- Author: Denise Godbout-Avant
Whenever a drought happens in California, most of us look for ways to conserve water in our gardens and home. However, with droughts becoming the norm, rather than the exception, practicing water sustainability needs to become a way of life.
How can we conserve water in our daily lives? Our gardens are a good place to start, since about half of urban water is used for outdoor irrigation. The following are some suggestions which can have an impact on the amount of water you use in your gardens.
Practice water-wise garden irrigation by changing sprayers to drip system whenever possible, since sprayers decreases the amount of water going to your plants due to evaporation. Water according to the season, reducing or eliminating watering during the cooler, wet winter months – investing in a water timer with a rain sensor can help with this. Water early in the morning or late in the day when temperatures are cooler. Check your irrigation system regularly to check for leaks, repairing or replacing as needed.

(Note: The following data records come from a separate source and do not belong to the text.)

(** ** Format override *)

(** C9.  On an image whose physical format is known (the sector format or
    a nibble format, as for every open image), [OverrideFormat] with the
    image's own physical format, filesystem format and sector order
    returns success at once: no probe is called and the image is
    unchanged. *)
Theorem OverrideFormat_same_is_noop test fs img :
  fPhysical img ≠ kPhysicalFormatUnknown →
  OverrideFormat test fs img (fPhysical img) (fFormat img) (fOrder img)
  = (kDIErrNone, img, []).
Proof.
  intros Hknown. unfold OverrideFormat.
  assert (Hguard : negb (IsSectorFormat (fPhysical img))
                   && negb (IsNibbleFormat (fPhysical img)) = false)
    by (destruct (fPhysical img); [congruence | reflexivity ..]).
  rewrite Hguard. rewrite !bool_decide_eq_true_2 by reflexivity. reflexivity.
Qed.

Lemma OverrideFormat_same_is_noop_witness :
  OverrideFormat no_filesystem two_block_files img_po2
    (fPhysical img_po2) (fFormat img_po2) (fOrder img_po2)
  = (kDIErrNone, img_po2, []).
Proof.
  apply (OverrideFormat_same_is_noop no_filesystem two_block_files img_po2).
  vm_compute. discriminate.
Defined.

(** ** Zero-length sources *)

(** C7.  When the source opens and its length measures zero,
    [AnalyzeImageFile] returns UnrecognizedFileFmt without a single call
    into an outer or image wrapper, and so does [OpenImage]. *)
Theorem zero_length_unrecognized ops fs img pathName fssep readOnly g :
  fpDataGFD img = None →
  GFDFile_Open ops fs pathName readOnly = (kDIErrNone, g) →
  gfd_open fs g = true →
  gfd_length fs g = 0 →
  ∃ img',
    AnalyzeImageFile ops fs
      (set_fpWrapperGFD (Some g) (set_fReadOnly readOnly img)) pathName fssep
      = Some (kDIErrUnrecognizedFileFmt, img', fs, []) ∧
    OpenImage ops fs img pathName fssep readOnly
      = Some (kDIErrUnrecognizedFileFmt, img', fs, []) ∧
    fWrappedLength img' = 0 ∧ fpImageWrapper img' = fpImageWrapper img ∧
    fpOuterWrapper img' = fpOuterWrapper img.
Proof.
  intros Hclosed Hopen Hgfd Hlen.
  assert (Hanalyze : ∃ img',
    AnalyzeImageFile ops fs
      (set_fpWrapperGFD (Some g) (set_fReadOnly readOnly img)) pathName fssep
      = Some (kDIErrUnrecognizedFileFmt, img', fs, []) ∧
    fWrappedLength img' = 0 ∧ fpImageWrapper img' = fpImageWrapper img ∧
    fpOuterWrapper img' = fpOuterWrapper img).
  { unfold AnalyzeImageFile, GFD_SeekEnd. simpl. rewrite Hgfd, Hlen. simpl.
    eexists. split; [reflexivity|]. repeat split. }
  destruct Hanalyze as (img' & Hrun & Hfacts). exists img'.
  split; [exact Hrun|]. split; [|exact Hfacts].
  unfold OpenImage. rewrite Hclosed. simpl. rewrite Hopen. simpl. exact Hrun.
Qed.

Lemma zero_length_unrecognized_witness :
  ∃ img',
    AnalyzeImageFile plain_wrappers {[ 0%nat := [] ]}
      (set_fpWrapperGFD (Some (mkGFD 0 0 true))
         (set_fReadOnly true DiskImg_new)) "empty.po" slash
      = Some (kDIErrUnrecognizedFileFmt, img', {[ 0%nat := [] ]}, []) ∧
    OpenImage plain_wrappers {[ 0%nat := [] ]} DiskImg_new "empty.po" slash true
      = Some (kDIErrUnrecognizedFileFmt, img', {[ 0%nat := [] ]}, []) ∧
    fWrappedLength img' = 0 ∧
    fpImageWrapper img' = fpImageWrapper DiskImg_new ∧
    fpOuterWrapper img' = fpOuterWrapper DiskImg_new.
Proof.
  apply (zero_length_unrecognized plain_wrappers {[ 0%nat := [] ]} DiskImg_new
           "empty.po" slash true (mkGFD 0 0 true));
    vm_compute; reflexivity.
Defined.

Plant water-wise plants that need little water once established. The above link will provide you with many suggestions. Another wonderful source of plant information is the UC Davis Arboretum All-Stars: https://arboretum.ucdavis.edu/arboretum-all-stars
There are ways to reduce our water use in our homes also, including having a water-efficient washing machine, dishwasher, shower and toilet, and not letting the faucet run while shaving, brushing our teeth, or washing our hands.
These are a few of the many ways we can make being water-wise a way of life in our gardens and homes. Every drop of water counts!
To learn more about our water and ways to use it wisely, join the UCCE Stanislaus County Master Gardeners on Tuesday, June 29th at 6:00pm on Zoom for our talk “Water-wise Tips for Your Garden and Home.” You can sign up at: http://ucanr.edu/water-wise/2021
Who are the UCCE Master Gardeners?
UCCE Master Gardeners are residents in the community trained by University advisors and experts using science-based information. They take a weekly class for 6 months and learn about a variety of topics, including soils, horticulture, vegetable gardening, composting, fruit trees, and many more! After passing an exam, the trainees become certified UC Master Gardeners, ready to answer your questions about home gardening.
You may see the UCCE Master Gardeners at events such as farmer's markets, the library, the fair, or a school garden. They will also be at the UCCE office each week, available to answer your questions.
UCCE Master Gardener Focus
The UCCE Master Gardener Program plans to address local issues related to reducing green waste, conserving water, integrated pest management (IPM), and sustainable landscaping.
The first group of trainees will start their classes in January and finish in June, ready to volunteer. In the meantime, you can still bring your pest or gardening questions to the UCCE office at the Agricultural Center at 3800 Cornucopia Way, Suite A in Modesto. Or call (209) 525-6800. The office is open M-F 8:00 a.m. to 4:30 p.m.
Posts for this blog will include seasonal gardening tips, posts on how to solve pest problems, and notices for events featuring the UCCE Master Gardeners.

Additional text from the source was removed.